The place is important in demonstrating the evolution or pattern of Queensland's history.

The Original Maryborough Town Site demonstrates the evolution of early settlements in Queensland's history, in particular the movement of pastoralists and timber-getters into the Wide Bay district in the 1840s, and their need for a safe port to ship their products and to bring in supplies.

Established in 1848 and largely abandoned by 1856, the town site provides relatively undisturbed evidence of early European occupation in the Wide Bay Region. Its abandonment reflects the need to establish a viable settlement with better river access.

The place demonstrates rare, uncommon or endangered aspects of Queensland's cultural heritage.

The Original Maryborough Town Site is unique among the early town sites of Queensland. Of those towns in existence by the time of Separation from New South Wales in 1859, Maryborough is the only one that retains most of its originally occupied town site in an open, relatively undeveloped condition.

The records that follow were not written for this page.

(** The characters of a string literal after its opening quote, up to and
    including the closing quote.  Escapes denoting a code unit of 256 or
    more have no counterpart in [string] and are refused. *)
Fixpoint parseChars (s : string) : option (string * string) :=
  match s with
  | EmptyString => None
  | String c rest =>
      if (c =? dquote)%char then Some (EmptyString, rest)
      else if (c =? backslash)%char then
        match rest with
        | EmptyString => None
        | String e rest' =>
            if (e =? "u")%char then
              match rest' with
              | String h1 (String h2 (String h3 (String h4 r))) =>
                  match hexValue h1, hexValue h2, hexValue h3, hexValue h4 with
                  | Some a, Some b, Some c', Some d =>
                      let n := ((a * 16 + b) * 16 + c') * 16 + d in
                      if (n <? 256)%nat
                      then consChar (ascii_of_nat n) (parseChars r)
                      else None
                  | _, _, _, _ => None
                  end
              | _ => None
              end
            else
              match unescape e with
              | Some ch => consChar ch (parseChars rest')
              | None => None
              end
        end
      else if (nat_of_ascii c <? 32)%nat then None
      else consChar c (parseChars rest)
  end.

(** A value at the head of [s], and what follows it.  [fuel] bounds the
    number of nested calls. *)
Fixpoint parseValue (fuel : nat) (s : string) : option (value * string) :=
  match fuel with
  | 0 => None
  | S fuel' =>
      match s with
      | EmptyString => None
      | String c rest =>
          if (c =? dquote)%char then
            match parseChars rest with
            | Some (str, r) => Some (JStr str, r)
            | None => None
            end
          else if (c =? "[")%char then
            match rest with
            | String c' r =>
                if (c' =? "]")%char then Some (JArr [], r)
                else
                  match parseElements fuel' rest with
                  | Some (l, r') => Some (JArr l, r')
                  | None => None
                  end
            | EmptyString => None
            end
          else None
      end
  end
with parseElements (fuel : nat) (s : string) : option (list value * string) :=
  match fuel with
  | 0 => None
  | S fuel' =>
      match parseValue fuel' s with
      | Some (v, String c r) =>
          if (c =? ",")%char then
            match parseElements fuel' r with
            | Some (l, r') => Some (v :: l, r')
            | None => None
            end
          else if (c =? "]")%char then Some ([v], r)
          else None
      | _ => None
      end
  end.

(** [JSON.parse(s)] on texts of the fragment: the whole text is one value. *)
Definition parse (s : string) : option value :=
  match parseValue (S (String.length s)) s with
  | Some (v, EmptyString) => Some v
  | _ => None
  end.

(** Fuel that suffices for [parseValue] to read back the text of a value,
    and for [parseElements] to read back the elements of an array. *)
Fixpoint fuelFor (v : value) : nat :=
  match v with
  | JStr _ => 1
  | JArr l => S (fold_right (fun v n => S (fuelFor v + n)) 0 l)
  end.

Definition fuelForElements (l : list value) : nat :=
  fold_right (fun v n => S (fuelFor v + n)) 0 l.

End JSON.

(** ** The chunked state fetcher ([fetchChunks] and its caller in [main]) *)

Module Fetch.

(** The module-level variables the walk updates, the text written to the
    storage file so far, and the prefixes handed to [provider.send], in call
    order. *)
Record state : Type := mkState {
  separator : bool;
  chunksFetched : nat;
  stream : string;
  requests : list string
}.

Definition initial : state :=
  {| separator := false; chunksFetched := 0; stream := ""; requests := [] |}.

(** [stream.write(s)] *)
Definition write (s : string) (st : state) : state :=
  {| separator := separator st; chunksFetched := chunksFetched st;
     stream := stream st +:+ s; requests := requests st |}.

Definition setSeparator (b : bool) (st : state) : state :=
  {| separator := b; chunksFetched := chunksFetched st;
     stream := stream st; requests := requests st |}.

Definition countChunk (st : state) : state :=
  {| separator := separator st; chunksFetched := S (chunksFetched st);
     stream := stream st; requests := requests st |}.

(** The call [provider.send('state_getPairs', [prefix, block])] is issued. *)
Definition request (prefix : string) (st : state) : state :=
  {| separator := separator st; chunksFetched := chunksFetched st;
     stream := stream st; requests := requests st ++ [prefix] |}.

The place has potential to yield information that will contribute to an understanding of Queensland's history.

As a rare example of an early and substantial Queensland town site that has remained in a relatively undeveloped state since its abandonment, the Original Maryborough Town Site has the potential to yield information that will contribute to our understanding of Queensland's history.

The abandonment of the town site, the subsequent lack of development, and regular flooding that has deposited a protective layer of alluvium over the lower areas of the site, means the site has the potential to reveal, through archaeological investigation, important and new information about everyday life and work in an early Queensland settlement.

Archaeological investigation may provide evidence of the town's occupants, the buildings of the settlement, burials, early streets and industrial sites such as sawpits, yards and jetties that together may provide a more complete and accurate understanding of this important and early Queensland settlement.